Material supplied START

(** ** A sample: a file with one loadable part of six bytes, for 0x400000 *)

Definition sample_file (memsz : Z) : mem := fun a =>
  default 0
    (([0x7F; 69; 76; 70] ++ replicate 20 0 ++ [2; 0; 0x40; 0; 52; 0; 0; 0] ++ replicate 12 0 ++ [1; 0] ++ replicate 6 0 ++
      [1; 0; 0; 0; 84; 0; 0; 0; 0; 0; 0x40; 0; 0; 0; 0; 0; 6; 0; 0; 0; memsz mod 256; memsz / 256; 0; 0; 5; 0; 0; 0; 0; 0x10; 0; 0] ++
      [11; 22; 33; 44; 55; 66]) !! Z.to_nat (a - 0xE0100000)).

Definition sample_load : kstate :=
  let s := boot_state 2 0 in
  KState
    (set_k_pagedirs {[ 10 := PageDirectory ∅ ∅ 0 0; 11 := PageDirectory ∅ ∅ 0 0 ]}
      (set_k_processes {[ 1 := Process 1 0 1 0 0 11 0xDF000000 0 0 0 0 0 ]} (k_st s)))
    (set_kernel_pagedir 10 (set_current_pagedir 10 (set_processes 1 (k_g s)))).

Definition sample_loading : kstate :=
  KState (k_st sample_load) (set_current_pagedir 11 (k_g sample_load)).

Example elf_load_sample :
  match elf_load (sample_file 6) 0xE0000000 0xE0100000 1 sample_load with
  | Ok (e, s) => (e, map (fun x => rd8 (shown 11 (umem (k_g s))) (0x400000 + Z.of_nat x)) (seq 0 7)) = (0x400002, [11; 22; 33; 44; 55; 66; 0])
  | Fault _ => False
  end.
Proof. vm_compute. reflexivity. Qed.

Example elf_exec_sample :
  match elf_exec (sample_file 6) 0xE0000000 0xE0100000 PL_DRIVER sample_load with
  | Ok (p, s) =>
      (p, current_pagedir (k_g s), rd8 (shown 12 (umem (k_g s))) 0x400005,
       (fun t => (t_process t, t_state t)) <$> k_threads (k_st s) !! 1)
      = (2, 10, 66, Some (2, TS_RUNNING))
  | Fault _ => False
  end.
Proof. vm_compute. reflexivity. Qed.

Lemma sample_load_space :
  space sample_load 11 [] (PageDirectory ∅ ∅ 0 0) (k_tables (k_st sample_load)) (frames (k_g sample_load)).
Proof.
  split; [intros i _; left; unfold dir_table, dir_phys; cbn; by rewrite !lookup_empty | | done | |].
  - intros i j _ _ _. unfold dir_table; cbn. by rewrite lookup_empty.
  - intros x Hx. by apply elem_of_nil in Hx.
  - split; cbn; [unfold u32; lia | done | repeat constructor; done].
Qed.

Lemma sample_load_frames :
  free_count (frames (k_g sample_load)) (need (PageDirectory ∅ ∅ 0 0) (k_tables (k_st sample_load)) {[0x400]}).
Proof.
  exists [5; 6]. split; [apply (bool_decide_unpack _); vm_compute; exact I|].
  split; [vm_compute; reflexivity|]. intros k Hk.
  repeat (apply elem_of_cons in Hk as [->|Hk];
    [split; [vm_compute; split; [discriminate | reflexivity] | reflexivity]|]).
  by apply elem_of_nil in Hk.
Qed.

Lemma sample_pages : user_pages {[0x400]}.
Proof. intros p ->%elem_of_singleton. lia. Qed.


Lemma sample_phdrs :
  rd_phdrs (sample_file 6) (Z.to_nat (e_phnum (rd_ehdr (sample_file 6) 0xE0100000)))
    (0xE0100000 + e_phoff (rd_ehdr (sample_file 6) 0xE0100000)) = [Phdr 1 84 0x400000 0 6 6 5 0x1000].
Proof. vm_compute. reflexivity. Qed.

(** ** Theorems *)

(** C7. Loading a program.  The file is an ELF file whose loadable parts lie
    in the user half and have as many bytes in the file as in memory; there
    are frames for the pages they touch that are not there yet.  Then
    [elf_load] ends with the entry point: each byte of the process' memory
    is the byte of the last part that covers it, or what it was; the parts
    are mapped as segments with their rights, and their pages are present;
    other pages, other directories and other processes' memory are as
    before, and so are the current directory and the interrupt lock. *)
Theorem elf_load_loads kmem text data proc p pd d l U s :
  let phs := rd_phdrs kmem (Z.to_nat (e_phnum (rd_ehdr kmem data))) (data + e_phoff (rd_ehdr kmem data)) in
  elf_check kmem data = 0 -> 0xE0000000 <= text ->
  proc <> 0 -> k_processes (k_st s) !! proc = Some p -> p_pagedir p = pd -> pd <> 0 ->
  k_pagedirs (k_st s) !! pd = Some d ->
  current_pagedir (k_g s) <> 0 -> is_Some (k_pagedirs (k_st s) !! current_pagedir (k_g s)) ->
  0 <= if_locks (k_g s) < 0xFFFFFFFF ->
  space s pd l d (k_tables (k_st s)) (frames (k_g s)) ->
  Forall (loadable data) phs -> Forall (phdr_pages U) phs -> user_pages U ->
  free_count (frames (k_g s)) (need d (k_tables (k_st s)) U) ->
  exists s' xs d', elf_load kmem text data proc s = Ok (e_entry (rd_ehdr kmem data), s') /\
    current_pagedir (k_g s') = current_pagedir (k_g s) /\ if_locks (k_g s') = if_locks (k_g s) /\
    k_pagedirs (k_st s') = <[pd := d']> (k_pagedirs (k_st s)) /\
    space s' pd (xs ++ l) d' (k_tables (k_st s')) (frames (k_g s')) /\
    loaded kmem data pd s d (k_tables (k_st s)) (umem (k_g s)) phs s' xs d' (k_tables (k_st s')) (umem (k_g s')).
Proof.
  intros phs Hck Htext Hproc Ep Epd Hpd Ed Hr Hr' Hlk W HL HP HU Hf. rewrite <- (Nat.add_0_r (need _ _ _)) in Hf.
  destruct (elf_load_ok kmem text data proc p pd d l U 0 s) as (M & S & xs & d' & T' & b' & mm' & E & W' & _ & L); try done.
  exists (view (with_segs M S s) pd d' T' b' mm'), xs, d'. split; [exact E|]. do 3 (split; [done|]).
  split; [by apply (space_same (with_segs M S s))|]. destruct L as [L1 L2 L3 L4 L5 L6 L7 L8]. by split.
Qed.

Lemma elf_load_loads_witness :
  exists s' xs d', elf_load (sample_file 6) 0xE0000000 0xE0100000 1 sample_load = Ok (0x400002, s') /\
    current_pagedir (k_g s') = 10 /\ if_locks (k_g s') = 1 /\
    k_pagedirs (k_st s') = <[11 := d']> (k_pagedirs (k_st sample_load)) /\
    space s' 11 (xs ++ []) d' (k_tables (k_st s')) (frames (k_g s')) /\
    loaded (sample_file 6) 0xE0100000 11 sample_load (PageDirectory ∅ ∅ 0 0) ∅ ∅
      [Phdr 1 84 0x400000 0 6 6 5 0x1000] s' xs d' (k_tables (k_st s')) (umem (k_g s')).
Proof.
  apply (elf_load_loads (sample_file 6) 0xE0000000 0xE0100000 1 (Process 1 0 1 0 0 11 0xDF000000 0 0 0 0 0)
    11 (PageDirectory ∅ ∅ 0 0) [] {[0x400]} sample_load); try reflexivity; try done.
  - apply sample_load_space.
  - rewrite sample_phdrs. constructor; [|constructor]. intros _. cbn. repeat split; (done || lia).
  - rewrite sample_phdrs. constructor; [|constructor]. intros _ y Hy. cbn in Hy. apply elem_of_singleton.
    Z.div_mod_to_equations. lia.
  - apply sample_pages.
  - apply sample_load_frames.
Defined.

(** C39. A part with uninitialised data, p_memsz above p_filesz: the loader
    clears memory from the end of the part instead of from the end of its
    bytes.  When that end is in a page that is not there and no segment
    covers it, the kernel stops. *)
Theorem elf_bss_panics kmem text data pd d l T b mm U s ph :
  0xE0000000 <= text -> pd <> 0 -> current_pagedir (k_g s) = pd -> current_thread (k_g s) = 0 ->
  space s pd l d T b -> user_pages U -> free_count b (need d T U) ->
  p_type ph = PT_LOAD -> 0 <= p_vaddr ph -> 0 <= p_filesz ph < p_memsz ph ->
  p_vaddr ph + p_memsz ph < 0xE0000000 -> w32 (data + p_offset ph) + p_filesz ph <= W32 ->
  (forall y, p_vaddr ph <= y < p_vaddr ph + p_filesz ph -> y / 0x1000 ∈ U) ->
  (forall x m, x ∈ l -> k_maps (k_st s) !! x = Some m -> covers (p_vaddr ph + p_memsz ph) m = false) ->
  mapped d T ((p_vaddr ph + p_memsz ph) / 0x1000) = false ->
  (forall y, p_vaddr ph <= y < p_vaddr ph + p_filesz ph -> y / 0x1000 <> (p_vaddr ph + p_memsz ph) / 0x1000) ->
  load_phdr kmem text pd data ph (view s pd d T b mm) = Fault Panic.
Proof.
  intros Htext Hpd Hcur Hth W HU Hf Ht Hv Hms Hlim Hsrc HP Hno Hm Hpg. set (a := p_vaddr ph + p_memsz ph) in *.
  rewrite <- (Nat.add_0_r (need _ _ _)) in Hf.
  destruct (copy_part kmem text data pd 0 Hpd Htext ph U s l d T b) as (W' & Hcopy); try done; [lia|].
  destruct (Hcopy _ _ _ mm W' Hf) as (d1 & T1 & b1 & mm1 & E & (W1 & F1 & G1) & HR & O & P & N).
  assert (Hend : touch text a (view (mapped_part pd s d ph) pd d1 T1 b1 mm1) = Fault Panic).
  { apply (touch_panics (mapped_part pd s d ph) pd (fresh_ptr (k_maps (k_st s)) :: l)); try done; [lia | |].
    - intros x m [->|Hx]%elem_of_cons Em.
      + assert (m = SegmentMap (fresh_ptr (k_segments (k_st s))) pd (p_vaddr ph) (p_memsz ph) (mappedSegs d)) as ->.
        { cbn in Em. unfold new_maps in Em. rewrite lookup_insert_eq in Em. congruence. }
        unfold covers; cbn. rewrite w32_small by (unfold u32; lia). fold a. by rewrite Z.ltb_irrefl, andb_false_r.
      + apply (Hno x m Hx). cbn in Em. unfold new_maps in Em.
        assert (x <> fresh_ptr (k_maps (k_st s))); [|by rewrite lookup_insert_ne in Em].
        intros ->. destruct (sp_maps _ _ _ _ _ _ W _ Hx) as (m' & Em' & _).
        by rewrite fresh_ptr_None in Em'.
    - rewrite N; [exact Hm | Z.div_mod_to_equations; lia |]. intros (y & Hy & Ey). by apply (Hpg y Hy). }
  unfold load_phdr. rewrite Ht. cbn [Z.eqb Pos.eqb PT_LOAD when].
  rewrite run_map_simple by done. fold (part_w ph) (mapped_part pd s d ph). rewrite (bind_Ok _ _ _ _ _ E).
  rewrite (proj2 (Z.ltb_lt _ _)) by lia. cbn [when].
  destruct (Z.to_nat (p_memsz ph - p_filesz ph)) as [|n] eqn:En; [lia|]. cbn [umemset].
  apply bind_Fault. fold a. rewrite w32_small by (unfold u32; lia). by apply bind_Fault.
Qed.

Lemma elf_bss_panics_witness :
  load_phdr (sample_file 0) 0xE0000000 11 0xE0100000 (Phdr 1 84 0x400000 0 6 0x2000 6 0x1000)
    (view sample_loading 11 (PageDirectory ∅ ∅ 0 0) ∅ (frames (k_g sample_load)) ∅) = Fault Panic.
Proof.
  apply (elf_bss_panics (sample_file 0) 0xE0000000 0xE0100000 11 (PageDirectory ∅ ∅ 0 0) [] ∅ (frames (k_g sample_load)) ∅
    {[0x400]}); try reflexivity; try done; try lia.
  - apply (space_same sample_load); [done | done | apply sample_load_space].
  - apply sample_pages.
  - apply sample_load_frames.
  - intros y Hy. apply elem_of_singleton. change (0x400000 <= y < 0x400000 + 6) in Hy. Z.div_mod_to_equations. lia.
  - intros y Hy E. change (0x400000 <= y < 0x400000 + 6) in Hy. change (y / 0x1000 = 0x402) in E.
    Z.div_mod_to_equations. lia.
Defined.
(* ===== verification/Start.v ===== *)
(** * The start of tasking

    The end of [kmain] ([src/kernel/core/kmain.c]): from the state that the
    set-up of memory leaves, [timer_init] and [tasking_init], the loading of
    the boot modules, and the first task switch.  [System] then takes over:
    the state after that switch satisfies its invariant.

    Nothing runs before the first switch, so [starting] differs from the
    invariant of [System]: there is no current thread, and the idle thread
    is in a queue -- [thread_new] queued it before [tasking_init] could say
    that it is the idle thread. *)

From S2P Require Import Prelude Memory Bitset Strings Kernel Paging Segments Sched Timer Objects.
From S2P Require Import Tasking System Creation Elf Entry.

(** What [kmain] prints after the name of a module. *)
Inductive mod_status :=
| InvalidElf
| LoadError
| LoadedPid (n : Z).

(** [timer_init]: the rest of it programs the timer ([timer_divisor]) and
    installs [timer_callback], which [idt_irqHandler] calls for IRQ 0. *)
Definition timer_init (freq : Z) : M kstate unit := setg (set_frequency freq).

Section kmain.
Context (kmem : mem) (text : Z).

(** One round of the loop of [kmain] over the modules. *)
Definition load_module (mod_start : Z) : M kstate mod_status :=
  if negb (elf_check kmem mod_start =? 0) then mret InvalidElf
  else
    pr ← elf_exec kmem text mod_start PL_DRIVER;
    if pr =? 0 then mret LoadError
    else p ← load (A := process) pr; mret (LoadedPid (pid p)).

Fixpoint load_modules (mods : list Z) : M kstate (list mod_status) :=
  match mods with
  | [] => mret []
  | m :: mods' => r ← load_module m; rs ← load_modules mods'; mret (r :: rs)
  end.

(** [kmain] from [timer_init] on; [c] is the context of its
    [tasking_switch], which nobody saves. *)
Definition kmain_tasks (task_idle : Z) (mods : list Z) (c : context) : M kstate (list mod_status) :=
  timer_init 30;;
  tasking_init task_idle;;
  rs ← load_modules mods;
  sti;;
  switch c;;
  mret rs.

(** ** Specification *)

Definition module_phdrs (data : Z) : list elf_phdr :=
  rd_phdrs kmem (Z.to_nat (e_phnum (rd_ehdr kmem data))) (data + e_phoff (rd_ehdr kmem data)).

(** A module that can be loaded: its parts lie in the pages [U]. *)
Record module_ok (data : Z) (U : gset Z) : Prop := {
  mo_elf : elf_check kmem data = 0;
  mo_loadable : Forall (loadable data) (module_phdrs data);
  mo_pages : Forall (phdr_pages U) (module_phdrs data);
  mo_user : user_pages U
}.

(** The frames it takes: its directory, its pages and their tables. *)
Definition module_frames (U : gset Z) : nat :=
  1 + (size U + size (set_map (fun p => p / 1024) U : gset Z)).

(** Module [data] is a driver process whose one thread [t] is about to run
    the file's entry point, with the file's bytes in its memory. *)
Definition launched (s : kstate) (data t : Z) : Prop :=
  exists pr p k th, starts_at s t pr k (e_entry (rd_ehdr kmem data)) 0 th /\
    k_processes (k_st s) !! pr = Some p /\ privilege p = PL_DRIVER /\
    forall x ph, ph ∈ loads (module_phdrs data) -> within x (p_vaddr ph) (p_filesz ph) = true ->
      rd8 (shown (p_pagedir p) (umem (k_g s))) x = foldl (image_byte kmem data x) 0 (module_phdrs data).

End kmain.

(** What the loader needs of memory; [r] frames are free. *)
Record memory_up (s : kstate) (r : nat) : Prop := {
  mu_kernel : kernel_pagedir (k_g s) <> 0 /\ is_Some (k_pagedirs (k_st s) !! kernel_pagedir (k_g s));
  mu_current : current_pagedir (k_g s) <> 0 /\ is_Some (k_pagedirs (k_st s) !! current_pagedir (k_g s));
  mu_frames : wf_bitset (frames (k_g s));
  mu_free : free_count (frames (k_g s)) r;
  mu_locks : 0 <= if_locks (k_g s) < 0xFFFFFFFE;
  mu_manager : manager_object (k_g s) = 0 \/ is_Some (k_objects (k_st s) !! manager_object (k_g s));
  mu_junk : k_junk (k_g s) = 0
}.

(** Before the first switch: every thread is ready and in the queue of its
    level, the idle thread first of the most urgent one. *)
Record starting (s : kstate) (qs : Z -> list Z) : Prop := {
  sg_queues : queues_ok s qs;
  sg_threads t pr st : tv s t = Some (pr, st) -> sound_thread s t pr;
  sg_queued q t : is_priority q -> t ∈ qs q -> exists pr, tv s t = Some (pr, TS_RUNNING) /\ prio s pr = q;
  sg_running t pr : tv s t = Some (pr, TS_RUNNING) -> t ∈ qs (prio s pr);
  sg_idle : exists l, qs 0 = idle_thread (k_g s) :: l;
  sg_current : current_thread (k_g s) = 0;
  sg_sleeping : sleeping_threads (k_g s) = 0;
  sg_irq n : 0 <= n < 16 -> default 0 (irq_wakeup (k_g s) !! n) = 0;
  sg_freq : frequency (k_g s) <> 0
}.

(** ** Lemmas: the first switch *)

Lemma starting_switch s qs esp ebp eip : starting s qs -> processes (k_g s) <> 0 ->
  exists s', tasking_switch esp ebp eip s = Ok (tt, s') /\ sys s' /\
    current_thread (k_g s') = idle_thread (k_g s) /\ k_st s' = k_st s /\ core s' (upd qs 0 (tail (qs 0))) /\
    exists q l pg e, k_g s' = set_esp0 e (set_current_pagedir pg (set_current_thread (idle_thread (k_g s))
      (set_queue q (set_last l (k_g s))))).
Proof.
  intros W Hps. destruct (sg_idle _ _ W) as (l & El). set (i := idle_thread (k_g s)) in *.
  assert (Hl : level qs = 0) by (unfold level; by rewrite El).
  assert (Hp : pick qs i = i) by (unfold pick; by rewrite Hl, El).
  assert (Hi : i ∈ qs 0) by (rewrite El; by left).
  destruct (sg_queued _ _ W 0 i) as (ip & Ei & Hip); [unfold is_priority; lia | done |].
  assert (Hsch : schedulable s i) by (eapply sound_schedulable; [exact Ei | by eapply sg_threads]).
  destruct (switch_next qs s i (sg_queues _ _ W) (eq_sym Hp) Hsch) as (s' & E & S' & C' & R' & W' & I' & aq & al & pg & e & G').
  assert (Tv : forall x, tv s' x = tv s x) by (apply tv_frame; by rewrite S').
  assert (F : fixed s s') by (split; rewrite ?S', ?G'; done).
  unfold rest in W'. rewrite Hl in W'. fold (upd qs 0 (tail (qs 0))) in W'.
  assert (C : core s' (upd qs 0 (tail (qs 0)))).
  { assert (Hq : forall q t, is_priority q -> t ∈ upd qs 0 (tail (qs 0)) q ->
        t ∈ qs q /\ t <> i).
    { pose proof (qo_linked _ _ (sg_queues _ _ W) 0 ltac:(unfold is_priority; lia)) as Hk. rewrite El in Hk.
      apply (linked_NoDup (H := queue_link)), NoDup_cons in Hk as [Hni _].
      intros q t Hq. unfold upd. destruct (Z.eqb_spec q 0) as [->|Hne]; rewrite ?El; cbn [tail]; intros Ht.
      - split; [by right|]. intros ->. done.
      - split; [done|]. intros ->. by apply (qo_disjoint _ _ (sg_queues _ _ W) q 0 i). }
    split.
    - done.
    - by rewrite (fx_list _ _ F).
    - intros t pr st. rewrite Tv. intros Et. apply (sound_fixed s); [done|]. by eapply sg_threads.
    - rewrite I', Tv. by exists ip.
    - intros q t Hq' [Ht Hne]%Hq; [|done]. rewrite I', C', Tv. do 2 (split; [done|]).
      destruct (sg_queued _ _ W q t Hq' Ht) as (pr & Et & Epr). exists pr. by rewrite (prio_fixed _ _ _ F).
    - intros t pr. rewrite Tv, C', I', (prio_fixed _ _ _ F). intros Et. pose proof (sg_running _ _ W _ _ Et) as Ht.
      unfold upd. destruct (Z.eqb_spec (prio s pr) 0) as [E0|]; [|by right; right].
      rewrite E0, El in Ht. rewrite El. apply elem_of_cons in Ht as [->|]; [by left | by right; right].
    - right. rewrite C', Tv, Ei. by eexists. }
  exists s'. split; [|split; [|do 3 (split; [done|]); by do 4 eexists]].
  - apply wp_eq_Ok. unfold tasking_switch. ksteps. rewrite (proj2 (Z.eqb_neq _ _) Hps). ksteps.
    rewrite (sg_current _ _ W). cbn [Z.eqb]. apply wp_ret. eapply wp_eq; [exact E | done].
  - split; [by rewrite (fx_freq _ _ F); apply W|]. split; [right; exists ip; rewrite C', Tv; exact Ei|].
    exists (upd qs 0 (tail (qs 0))), [], (fun _ => []). split; [done|].
    assert (Hnil : forall x : Z, x ∈ ([] : list Z) -> False) by (intros x Hx; by apply elem_of_nil in Hx).
    split.
    + exists []. split; [|split; [done | constructor]]. rewrite G'. cbn. apply W.
    + intros n Hn. rewrite G'. cbn. by apply W.
    + intros n n' x _ _ []%Hnil.
    + intros t []%Hnil.
    + intros n x _ []%Hnil.
    + constructor.
    + intros n n' x y _ _ []%Hnil.
    + intros n x _ []%Hnil.
Qed.

Lemma core_ext s qs qs' : (forall q, qs' q = qs q) -> core s qs -> core s qs'.
Proof.
  intros E [[Q1 Q2 Q3] W2 W3 W4 W5 W6 W7]. split; try done.
  - split; [intros q; rewrite E; apply Q1 | intros q; rewrite E; apply Q2 | intros q q' x; rewrite !E; apply Q3].
  - intros q t. rewrite E. apply W5.
  - intros t pr. rewrite E. apply W6.
Qed.

(** ** Lemmas: new processes and threads before the first switch *)

Lemma starting_extends s s' qs : starting s qs -> extends s s' -> (forall x, tv s' x = tv s x) ->
  queues_ok s' qs -> starting s' qs.
Proof.
  intros W X Tv Q. split.
  - done.
  - intros t pr st. rewrite Tv. intros E. apply (sound_extends s); [done|]. by eapply sg_threads.
  - intros q t Hq Ht. destruct (sg_queued _ _ W q t Hq Ht) as (pr & E & Epr). exists pr. rewrite Tv. split; [done|].
    rewrite <- Epr. apply (prio_extends s s' t); [done|]. by eapply sg_threads.
  - intros t pr. rewrite Tv. intros E. rewrite (prio_extends s s' t pr); [by apply W | done | by eapply sg_threads].
  - rewrite (ex_idle _ _ X). apply W.
  - rewrite (ex_current _ _ X). apply W.
  - rewrite (ex_sleeping _ _ X). apply W.
  - rewrite (ex_irq _ _ X). apply W.
  - rewrite (ex_freq _ _ X). apply W.
Qed.

Lemma starting_new s s' qs q t pr : starting s qs -> extends s s' -> tv s t = None ->
  (forall x, x <> t -> tv s' x = tv s x) -> tv s' t = Some (pr, TS_RUNNING) -> sound_thread s' t pr -> prio s' pr = q ->
  queues_ok s' (upd qs q (qs q ++ [t])) -> starting s' (upd qs q (qs q ++ [t])).
Proof.
  intros W X Hn Tv Et Hs Epr Q.
  assert (Tv' : forall x v, tv s x = Some v -> tv s' x = Some v)
    by (intros x v E; rewrite Tv; [done | intros ->; congruence]).
  split.
  - done.
  - intros x pr' st Ex. destruct (decide (x = t)) as [->|Hne]; [by rewrite Et in Ex; injection Ex as <- _|].
    rewrite Tv in Ex by done. apply (sound_extends s); [done|]. by eapply sg_threads.
  - intros i x Hi Hx.
    assert (H : x ∈ qs i \/ (i = q /\ x = t)).
    { unfold upd in Hx. destruct (Z.eqb_spec i q) as [->|]; [|by left].
      apply elem_of_app in Hx as [?| ->%list_elem_of_singleton]; [by left | by right]. }
    destruct H as [H|(-> & ->)]; [|by exists pr].
    destruct (sg_queued _ _ W i x Hi H) as (pr' & E & E'). exists pr'. split; [by apply Tv'|]. rewrite <- E'.
    apply (prio_extends s s' x); [done|]. by eapply sg_threads.
  - intros x pr' Ex. unfold upd. destruct (decide (x = t)) as [->|Hne].
    + rewrite Et in Ex. injection Ex as <-. rewrite Epr, Z.eqb_refl. apply elem_of_app. right. by left.
    + rewrite Tv in Ex by done. rewrite (prio_extends s s' x pr'); [|done | by eapply sg_threads].
      pose proof (sg_running _ _ W x pr' Ex). destruct (Z.eqb_spec (prio s pr') q) as [<-|]; [|done].
      apply elem_of_app. by left.
  - destruct (sg_idle _ _ W) as (l & El). rewrite (ex_idle _ _ X). unfold upd.
    destruct (Z.eqb_spec 0 q) as [<-|]; [|by exists l]. exists (l ++ [t]). by rewrite El.
  - rewrite (ex_current _ _ X). apply W.
  - rewrite (ex_sleeping _ _ X). apply W.
  - rewrite (ex_irq _ _ X). apply W.
  - rewrite (ex_freq _ _ X). apply W.
Qed.

Lemma starting_idle s qs : starting s qs -> idle_thread (k_g s) = 0 \/ is_Some (k_threads (k_st s) !! idle_thread (k_g s)).
Proof.
  intros W. right. destruct (sg_idle _ _ W) as (l & El).
  destruct (sg_queued _ _ W 0 (idle_thread (k_g s))) as (pr & E & _); [unfold is_priority; lia | rewrite El; by left |].
  unfold tv in E. destruct (k_threads (k_st s) !! _); [by eexists | done].
Qed.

Material supplied END

• [Exercise brief]: Up to and including the line with "(set_kernel_pagedir 10 (set_current_pagedir", repeat the data exactly, starting from its first line; nothing else belongs in the response.

• [Answer]:
(** ** A sample: a file with one loadable part of six bytes, for 0x400000 *)

Definition sample_file (memsz : Z) : mem := fun a =>
  default 0
    (([0x7F; 69; 76; 70] ++ replicate 20 0 ++ [2; 0; 0x40; 0; 52; 0; 0; 0] ++ replicate 12 0 ++ [1; 0] ++ replicate 6 0 ++
      [1; 0; 0; 0; 84; 0; 0; 0; 0; 0; 0x40; 0; 0; 0; 0; 0; 6; 0; 0; 0; memsz mod 256; memsz / 256; 0; 0; 5; 0; 0; 0; 0; 0x10; 0; 0] ++
      [11; 22; 33; 44; 55; 66]) !! Z.to_nat (a - 0xE0100000)).

Definition sample_load : kstate :=
  let s := boot_state 2 0 in
  KState
    (set_k_pagedirs {[ 10 := PageDirectory ∅ ∅ 0 0; 11 := PageDirectory ∅ ∅ 0 0 ]}
      (set_k_processes {[ 1 := Process 1 0 1 0 0 11 0xDF000000 0 0 0 0 0 ]} (k_st s)))
    (set_kernel_pagedir 10 (set_current_pagedir 10 (set_processes 1 (k_g s)))).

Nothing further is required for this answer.